Deborah Gatrell: Treatment of Utah educators is becoming abusive

Some parents and legislators are attacking their community’s teachers.

(Francisco Kjolseth | The Salt Lake Tribune) Herriman High social studies teacher Michael Stone holds a flag in strong bitter cold winds as educators, parents and other public school advocates rally on the steps of the Utah Capitol on Tuesday, Feb. 22, 2022. Advocates feel many anti-public school measures have been made by the Legislature this year.

There’s an old saying in the military: The beatings will continue until morale improves. It’s spoken in irony when leaders make life more difficult without good reason.

That’s what teaching feels like right now: abusive.

Educators moved heaven and earth these past two years in a valiant struggle to meet the needs of students. We love them as our own and want what’s best for them. Praise for educators gave us strength, at first.

As the war against COVID continued, and we settled in for trench warfare against this wily global pandemic, some of our neighbors turned on us, the frontline workers keeping society afloat through suffering and death brought on by each surge. They disrupted public school board meetings. They encouraged followers to call the police about school library books.

I’ve never seen such hostility from parents before this year. From multiple emails in one school day demanding a response, while I was busy teaching students, to criticisms for not replying in “one word,” it feels like I can’t do anything right for some parents. This year, for the first time, I was asked if I was “brainwashing” students or “teaching white children it’s not okay to be white.”

This is absurd, and the parent should know that. My materials are already available on Canvas and align with state standards. But it was deeply hurtful, and I had to use precious time carefully responding to these personal attacks, involving school administration and district personnel in case things escalated.

If you want to know what is happening in schools, attacking teachers first and asking questions later (if at all) is not the way. Please, come volunteer in classrooms. Come to Back-to-School Nights and Parent-Teacher Conferences. Join the PTA! Sign up to be a substitute teacher, cafeteria worker, bus driver, librarian or custodian. Observe a class with your child. Read the emails and notes we send home. Ask your students what they are learning and ask to see their work. Let us know your concerns, but please assume best intentions.

We do want to collaborate with you, the parents of our students, as partners. We need your help. That never changed.

But, because a few people screech about CRT being taught in Utah’s public schools (it’s not) and make bizarre claims that “porn” is in our buildings (it’s not), there are shrill calls to micromanage overburdened educators in new and ridiculous ways for the sake of performative “transparency.”

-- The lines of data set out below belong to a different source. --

(** A page on which each listed selector matches an element with the
    given text, and nothing else matches. *)
Definition page_of (table : list (string * string)) : Soup :=
  mkSoup (lookup_selector table) (fun _ => None) None.

Definition valid_page : Soup :=
  page_of [("#jobPageJobTitle", "Software Engineer");
           ("#jobPageOrganization_0", "Acme Corp");
           ("#jobPageDescription", "Build and maintain the data platform.")].

Definition empty_page : Soup := page_of [].

Definition second_only_page : Soup := page_of [(".job-company", " Acme ")].

Definition located_page : Soup :=
  page_of [("#jobPageJobTitle", "Software Engineer");
           ("#jobPageOrganization_0", "Acme Corp");
           ("#jobPageJobFunction_0", "Engineering");
           (".location-address", "Tunis");
           ("#jobPageDescription", "Build and maintain the data platform.")].

Fixpoint repeat_string (n : nat) (s : string) : string :=
  match n with
  | O => ""
  | S n' => s +:+ repeat_string n' s
  end.

(** A page whose description has 1500 characters and whose requirements
    have 800. *)
Definition long_page : Soup :=
  page_of [("#jobPageJobTitle", "Software Engineer");
           ("#jobPageOrganization_0", "Acme Corp");
           ("#jobPageDescription", repeat_string 150 "0123456789");
           (".requirements", repeat_string 80 "abcdefghij")].

Definition fixed_clock (k : nat) : string := "2024-01-01T00:00:00".

Definition no_files : Disk := mkDisk SF_absent DF_absent DF_absent.

(** Every list of records is rendered without an exception. *)
Definition feeds_rendered (jobs : list JobPosting) : bool := false.

(** Scenario A: valid pages at 795, 796 and 797; every other job URL
    redirects to the feed. *)
Definition site_A (u : string) : Fetch :=
  if String.eqb u (job_page_url 795) then FetchPage u valid_page
  else if String.eqb u (job_page_url 796) then FetchPage u valid_page
  else if String.eqb u (job_page_url 797) then FetchPage u valid_page
  else FetchPage (base_url +:+ "/feed") empty_page.

Definition world_A : World :=
  mkWorld true site_A fixed_clock feeds_rendered.

(** A valid page at 795, and pages with no recognisable content after
    it. *)
Definition site_B (u : string) : Fetch :=
  if String.eqb u (job_page_url 795) then FetchPage u valid_page
  else FetchPage u empty_page.

Definition world_B : World :=
  mkWorld true site_B fixed_clock feeds_rendered.

(** The fetch of 795 raises; every other job page is valid. *)
Definition site_C (u : string) : Fetch :=
  if String.eqb u (job_page_url 795) then FetchRaises
  else FetchPage u valid_page.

Calls for “transparency” assume teachers have something to hide. We do not. But ill-thought demands that we spend obscene amounts of time digitizing lesson materials or that we prepare detailed plans of an entire school year demonstrates a poor understanding of the art and science of education.

Some claim that micromanaging education for the sake of transparency will build trust. Not so. It just facilitates a game of “gotcha” for those hunting witches in all the wrong places.

Sadly, the supermajority party accepted the demands of this noisy group demonizing public school teachers and made them priorities this legislative session.

Adding insult to injury, this legislative session keeps one-upping horrible legislation: Sen. Lincoln Fillmore’s micromanagement “transparency” bill, Rep. Jordan Tuescher’s misguided attack, Sen. John Johnson’s clearly unconstitutional “education sovereignty” bill, Rep. Ken Ivory’s frivolous lawsuit, censorship and book ban bill and Rep. Candice Pierucci’s voucher-by-another-name bill, and more.

Now, in a final assault, the supermajority is going for the jugular — constitutionally dedicated education funding from the state income tax.

The hits just keep coming, and good education bills being run by reasonable representatives with support from the PTA, School Board Association, Superintendent’s Association, State Board of Education, and Education Association are little salve.

But there is hope.

Most elected officials abusing educators right now are running for office again this year. You can run for office, too. Filing closes March 4 at 5 p.m. If that’s a bridge too far, attend your neighborhood caucus meeting on March 8 or 22 and run to be a delegate. Delegates select candidates for the fall ballot at conventions this April. If we put more good candidates on the ballot, we’ll have better elected officials next year.

Let’s stop the beatings by choosing candidates who support public education as the essential public service it is.

(Leah Hogsten | The Salt Lake Tribune) Deborah Gatrell is a candidate for Salt Lake County Council District 2, October 17, 2020.

Deborah Gatrell is a social studies teacher in Granite School District and a veteran with more than 20 years of military service. Her opinions are her own.